PROBLEM TO SOLVE → Write out again, exactly, the lines below starting at the one with "with what the" and ending at the one with "them are one".

***** DATA FOR THIS TASK *****

(* ===== verification/Connections.v ===== *)
(** * The windows of a host

    [Deluge.AddConnectionWindow] and [Deluge.EditConnectionWindow], with what the
    server keeps of the hosts: where they are, and the certificates they are
    pinned to.  The windows, the server and the calls between them are one
    machine: a call is served at one moment and answered at a later one, or is
    lost. *)

From stdpp Require Import base list strings.
From Stdlib Require Import Lia ZArith SpecFloat.
From S2P Require Import Prelude JsNum JsString JsValue ExtCore Fields Settings Register.

Local Open Scope nat_scope.

(** ** What the server keeps *)

Module Hosts.

Record host := mkh { id : string; address : string; port : Z; username : string; password : string }.

(** [hosts] and [web_config] *)
Record state := mk { hosts : list host; web_config : Json.dict }.

(** [as_u64] of a number that was sent, and [u16::try_from] *)
Definition as_u64 (n : num) : option Z :=
  z ← match n with
      | S754_finite s m e => if (0 <=? e)%Z then Some (signed s m * 2 ^ e)%Z else num_int n
      | _ => num_int n
      end;
  if ((0 <=? z) && (z <? 2 ^ 64))%Z then Some z else None.
Definition u16 (z : Z) : option Z := if (z <? 2 ^ 16)%Z then Some z else None.
Definition port_of (n : num) : option Z := u16 (default 58846%Z (as_u64 n)).
(** Every field of the template is filled from what the tab asks for,
    and nothing else is looked at. *)
Theorem status_asked_and_filled tr tz now status status' s :
  (forall k, k ∈ Keys.Status -> pget k status = pget k status') ->
  Status.onRequestComplete tr tz now status s = Status.onRequestComplete tr tz now status' s /\
  forall d k, Status.data tr tz now status = Some d -> k ∈ Status.template -> is_Some (oget k d).
Proof.
  intros H. split.
  - unfold Status.onRequestComplete, Status.data, Status.idleState, Status.diskState.
    repeat match goal with |- context [pget ?k status] =>
      rewrite (H k) by (apply (bool_decide_unpack _); by vm_compute) end.
    reflexivity.
  - intros d k Hd Hk. unfold Status.data in Hd.
    repeat match type of Hd with (?x ≫= _) = _ => destruct x; [|done]; cbn [mbind option_bind] in Hd end.
    injection Hd as <-. apply oget_is_Some. revert k Hk. apply Forall_forall.
    repeat constructor; apply (bool_decide_unpack _); by vm_compute.
Qed.

Lemma tracker_text_same tr t : Forall (fun k => tr k = k) Status.translated -> Status.tracker_text tr t = t.
Proof.
  intros H. unfold Status.tracker_text. destruct (List.find _ _) as [k|] eqn:E; [|done].
  apply List.find_some in E as [Hk _]. apply list_elem_of_In in Hk. rewrite Forall_forall in H. rewrite (H k Hk).
  apply replace_same.
Qed.

(** What the tracker said is written into the page as it came, markup
    and all. *)
Theorem tracker_text_is_markup tr tz now status s t :
  Forall (fun k => tr k = k) Status.translated ->
  pget "tracker_status" status = PStr t -> is_Some (Status.data tr tz now status) ->
  exists o, Status.fields (Status.onRequestComplete tr tz now status (Status.onPanelUpdate s)).1 = Some o /\
    oget "tracker_status" o = Some t.
Proof.
  intros Htr Ht [d Hd]. exists (Status.write d ((., "") <$> Status.template)). split.
  - unfold Status.onRequestComplete. rewrite Hd. by destruct (Status.toFixed 2 _).
  - unfold Status.data in Hd. rewrite Ht in Hd.
    repeat match type of Hd with (?x ≫= _) = _ => destruct x eqn:?; [|done]; cbn [mbind option_bind] in Hd end.
    injection Hd as <-. cbn in *. simplify_eq. f_equal. by apply tracker_text_same.
Qed.

(** The tab says of a torrent that it resumes by itself exactly when the status
    bar counts it as held. *)
Lemma idle_is_counted now resume_at pause_at space :
  Bar.held now [(resume_at, space)] = 1 <-> exists n, Status.idle_of now resume_at pause_at = Status.Resumes n.
Proof.
  unfold Bar.held, Status.idle_of. cbn. destruct (num_ltb now (Bar.number_or_0 resume_at)); cbn; [naive_solver|].
  split; [done|]. intros [n Hn]. by repeat case_match.
Qed.

Definition sample_state : obj prim :=
  [("ratio", pint 1); ("distributed_copies", pint 2); ("progress", pint 50); ("state", PStr "Seeding");
   ("tracker_status", PStr "Error: <img src=x>")].

Lemma tracker_text_is_markup_witness :
  exists o, Status.fields (Status.onRequestComplete id (fun _ => 0%Z) (of_Z 0) sample_state
              (Status.onPanelUpdate Status.create)).1 = Some o /\
    oget "tracker_status" o = Some "Error: <img src=x>".
Proof.
  apply (tracker_text_is_markup id (fun _ => 0%Z) (of_Z 0) sample_state Status.create).
  - repeat constructor.
  - reflexivity.
  - eexists. vm_compute. reflexivity.
Defined.

Lemma status_asked_and_filled_witness :
  Status.onRequestComplete id (fun _ => 0%Z) (of_Z 0) sample_state Status.create =
  Status.onRequestComplete id (fun _ => 0%Z) (of_Z 0) (("comment", PStr "unasked") :: sample_state) Status.create.
Proof.
  refine (proj1 (status_asked_and_filled id (fun _ => 0%Z) (of_Z 0) sample_state _ Status.create _)).
  apply Forall_forall. repeat constructor.
Defined.

(** ** The panel *)

Section panel.
Implicit Types (s : Panel.state) (os : list (nat * Panel.command)).

Definition framed s : Prop := length (Panel.disabled s) = Panel.tabs /\ Panel.active s < Panel.tabs.

(** Where nothing is selected a tab is blank, or a [clear] of it was put off;
    what it is for a tab to be blank is for who has the tabs to say. *)
Definition panel_ok (blank : nat -> Prop) s : Prop :=
  framed s /\ (Panel.selections s = [] -> forall t, t < Panel.tabs -> t ∈ Panel.pending s \/ blank t).

Lemma panel_clear_ok blank s : framed s -> panel_ok blank (Panel.clear s).
Proof.
  intros [Hl Ha]. split; [split; [by cbn; rewrite length_fmap|done]|]. intros _ t Ht. left. cbn [Panel.clear Panel.pending].
  apply elem_of_app. right. apply elem_of_seq. lia.
Qed.

Lemma selected_ok blank s : framed s -> Panel.selections s <> [] -> panel_ok blank s.
Proof. intros Hf Hs. by split; [|intros ?]. Qed.

Lemma change_ok blank s : framed s -> panel_ok blank (Panel.onSelectionChange s).
Proof.
  intros Hf. unfold Panel.onSelectionChange. destruct (Panel.selections s) eqn:E; [by apply panel_clear_ok|].
  apply selected_ok; [done|]. by rewrite E.
Qed.

Lemma deselect_ok blank id s : framed s -> panel_ok blank (Panel.deselectRow id s).
Proof. intros Hf. by apply change_ok. Qed.

Lemma clear_selections_ok blank s : panel_ok blank s -> panel_ok blank (Panel.clearSelections s).
Proof.
  unfold Panel.clearSelections. generalize (Panel.selections s) at 1. intros l. revert s.
  induction l as [|id l IH]; intros s Hs; [done|]. apply IH, deselect_ok, Hs.
Qed.

Lemma panel_select_ok blank keep id s : panel_ok blank s -> panel_ok blank (Panel.selectRow keep id s).
Proof.
  intros Hs. unfold Panel.selectRow. destruct (keep && _); [done|]. apply change_ok.
  destruct keep; [apply Hs|]. apply (clear_selections_ok blank s Hs).
Qed.

Lemma mouse_ok blank ctrl id s : panel_ok blank s -> panel_ok blank (Panel.handleMouseDown ctrl id s).
Proof.
  intros Hs. unfold Panel.handleMouseDown. repeat case_match; [apply deselect_ok, Hs|by apply panel_select_ok|done].
Qed.

(** What an event of the panel tells the tabs: nothing, and then what is blank
    is as it was; one tab to clear; or one to show a torrent, and one is
    selected. *)
Inductive tells (blank : nat -> Prop) (s : Panel.state) : list (nat * Panel.command) -> Prop :=
  | tells_nothing : panel_ok blank s -> tells blank s []
  | tells_clear t : panel_ok (fun u => u = t \/ blank u) s -> tells blank s [(t, Panel.Clear)]
  | tells_update t id : framed s -> Panel.selections s <> [] -> tells blank s [(t, Panel.Update id)].

Lemma update_tells blank tab s : framed s -> tells blank (Panel.update tab s).1 (Panel.update tab s).2.
Proof.
  intros Hf. unfold Panel.update. destruct (Panel.selections s) eqn:E.
  - by apply tells_nothing, panel_clear_ok.
  - apply tells_update; [|done]. destruct Hf as [Hl Ha]. split; [by cbn; rewrite length_fmap|done].
Qed.
(* ===== verification/DetailsScreen.v ===== *)
(** * The panel of details and its five tabs

    What [details/DetailsPanel.js] tells the tabs, done by them: [StatusTab],
    [DetailsTab], [FilesTab], [PeersTab] and [OptionsTab], each with the calls
    it waits for.  An answer is drawn whatever was cleared since it was asked
    for. *)

From stdpp Require Import base list strings gmap.
From Stdlib Require Import Lia ZArith.
From S2P Require Import Prelude JsNum JsString JsValue ExtCore OptionsManager MultiOptionsManager SortTypes Collection Store TorrentGrid Files Details DetailsPanel.

Local Open Scope nat_scope.

(** ** An answer written over the tree, where reading a node throws *)

Module Walk.

(** [updateFileTree] of [FilesTab], node after node: the tree, and whether it
    went through.  What was written before a node is missed stays. *)
Fixpoint write_node (file : string) (it : Files.item) (cs : list Files.node) : list Files.node * bool :=
  match Tree.findChildBy (Files.is_named file) cs with
  | None => (cs, false)
  | Some i =>
      match cs !! i with
      | None => (cs, false)
      | Some n =>
          let '(ch, went) :=
            match it with
            | Files.File _ _ _ _ => (Tree.childNodes n, true)
            | Files.Dir _ _ _ c =>
                (fix walk (c : list (string * Files.item)) (ch : list Files.node) : list Files.node * bool :=
                   match c with
                   | [] => (ch, true)
                   | (f, it') :: c' => let '(ch', went) := write_node f it' ch in if went then walk c' ch' else (ch', false)
                   end) c (Tree.childNodes n)
            end in
          (<[i := Tree.Node (Files.refreshed it (Tree.attributes n)) ch]> cs, went)
      end
  end.
Fixpoint updateFileTree (c : list (string * Files.item)) (cs : list Files.node) : list Files.node * bool :=
  match c with
  | [] => (cs, true)
  | (f, it) :: c' => let '(cs', went) := write_node f it cs in if went then updateFileTree c' cs' else (cs', false)
  end.
(* ===== verification/Menus.v ===== *)
(** * The menus of a torrent, and the toolbar

    [Menus.js]: what each item of the menu of a torrent asks, and the submenu of
    labels, as one machine with the daemon's register of labels; [Toolbar.js];
    and [RemoveWindow.js] and [MoveStorage.js], which the menu opens. *)

From stdpp Require Import base list sorting strings gmap.
From Stdlib Require Import Lia ZArith.
From S2P Require Import Prelude JsNum JsString JsValue Settings Register Collection.

Local Open Scope nat_scope.

Module TorrentMenu.

(** An item, separators apart: the method it calls, the option it sets, or the
    window it opens; a menu of its own, or the menu of labels. *)
Inductive entry :=
  | Method (name : string) | SetOpt (option : string) (value : prim) | Window (name : string)
  | Sub (items : list entry) | LabelMenu.

Definition limits (option : string) (values : list Z) : entry := Sub ((fun v => SetOpt option (pint v)) <$> values).
Definition items : list entry :=
  [Method "pause_torrent"; Method "resume_torrent";
   Sub [limits "max_download_speed" [5; 10; 30; 80; 300; -1]%Z;
        limits "max_upload_speed" [5; 10; 30; 80; 300; -1]%Z;
        limits "max_connections" [50; 100; 200; 300; 500; -1]%Z;
        limits "max_upload_slots" [0; 1; 2; 3; 5; -1]%Z;
        Sub [SetOpt "auto_managed" (PBool true); SetOpt "auto_managed" (PBool false)]];
   Sub [Method "queue_top"; Method "queue_up"; Method "queue_down"; Method "queue_bottom"];
   Window "copy_magnet"; Method "force_reannounce"; Window "edit_trackers"; Window "remove"; Method "force_recheck";
   Window "move"; LabelMenu].

(** What an item asks of the daemon for the torrents selected, and whether the
    list is polled once it is answered; or the window that is opened, with the
    torrents it is given. *)
Inductive action :=
  | Call (method : string) (ids : list string) (updates : bool)
  | SetOptions (ids : list string) (option : string) (value : prim)
  | Open (window : string) (ids : option (list string)).
Definition onTorrentActionMethod (m : string) (ids : list string) : action := Call m ids true.
Definition onTorrentActionSetOpt (k : string) (v : prim) (ids : list string) : action := SetOptions ids k v.
Definition onTorrentActionShow (w : string) (ids : list string) : option action :=
  if bool_decide (w ∈ ["copy_magnet"; "edit_trackers"]) then Some (Open w None)
  else if bool_decide (w ∈ ["remove"; "move"]) then Some (Open w (Some ids)) else None.
Definition click (e : entry) (ids : list string) : option action :=
  match e with
  | Method m => Some (onTorrentActionMethod m ids)
  | SetOpt k v => Some (onTorrentActionSetOpt k v ids)
  | Window w => onTorrentActionShow w ids
  | Sub _ | LabelMenu => None
  end.

End TorrentMenu.

Module LabelMenu.
Section menu.

(** The translation, and the settings of a new label *)
Context (tr : string -> string) (default_options : Json.dict).

Inductive call := GetLabels | SetTorrent (pick : nat) (id label : string).
Inductive answer := Names (labels : list string) | Reply (r : Register.reply).

(** An item that puts the torrents in [name], a line, or an item that is greyed *)
Inductive item := Label (text name : string) (checked : bool) | Separator | Note (text : string).
(** * find_min_max: divide-and-conquer minimum / maximum (test-3/tsk1.py)

    A shallow embedding of the recursive [find_min_max(arr, low, high)] of
    [test-3/tsk1.py] and the properties its specification states about it.

    Python integers are unbounded, so indices and elements are [Z].  A Python
    list is a [list Z]; subscripting follows Python: a negative index counts
    from the end, anything outside [-len, len-1] raises [IndexError].  The
    interpreter's bounded call stack is the [fuel] argument: one unit per
    active frame of [find_min_max], and [RecursionError] when none is left.
    Only the frames of [find_min_max] are counted; what an interpreter
    charges to its recursion limit besides them (builtin calls, comparisons)
    is not modelled, so a depth named below is a number of nested calls of
    [find_min_max].

    The function is embedded in a small error-and-trace monad.  The trace
    does not exist in the source: it records what the source does (each
    element comparison, each subscript), so that statements about the number
    of comparisons and about the indices touched are statements about the
    embedded code and not about a separate cost function. *)

From Stdlib Require Import ZArith List Lia Bool Arith Permutation.
Import ListNotations.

*****

PROBLEM SOLUTION →
    [Deluge.AddConnectionWindow] and [Deluge.EditConnectionWindow], with what the
    server keeps of the hosts: where they are, and the certificates they are
    pinned to.  The windows, the server and the calls between them are one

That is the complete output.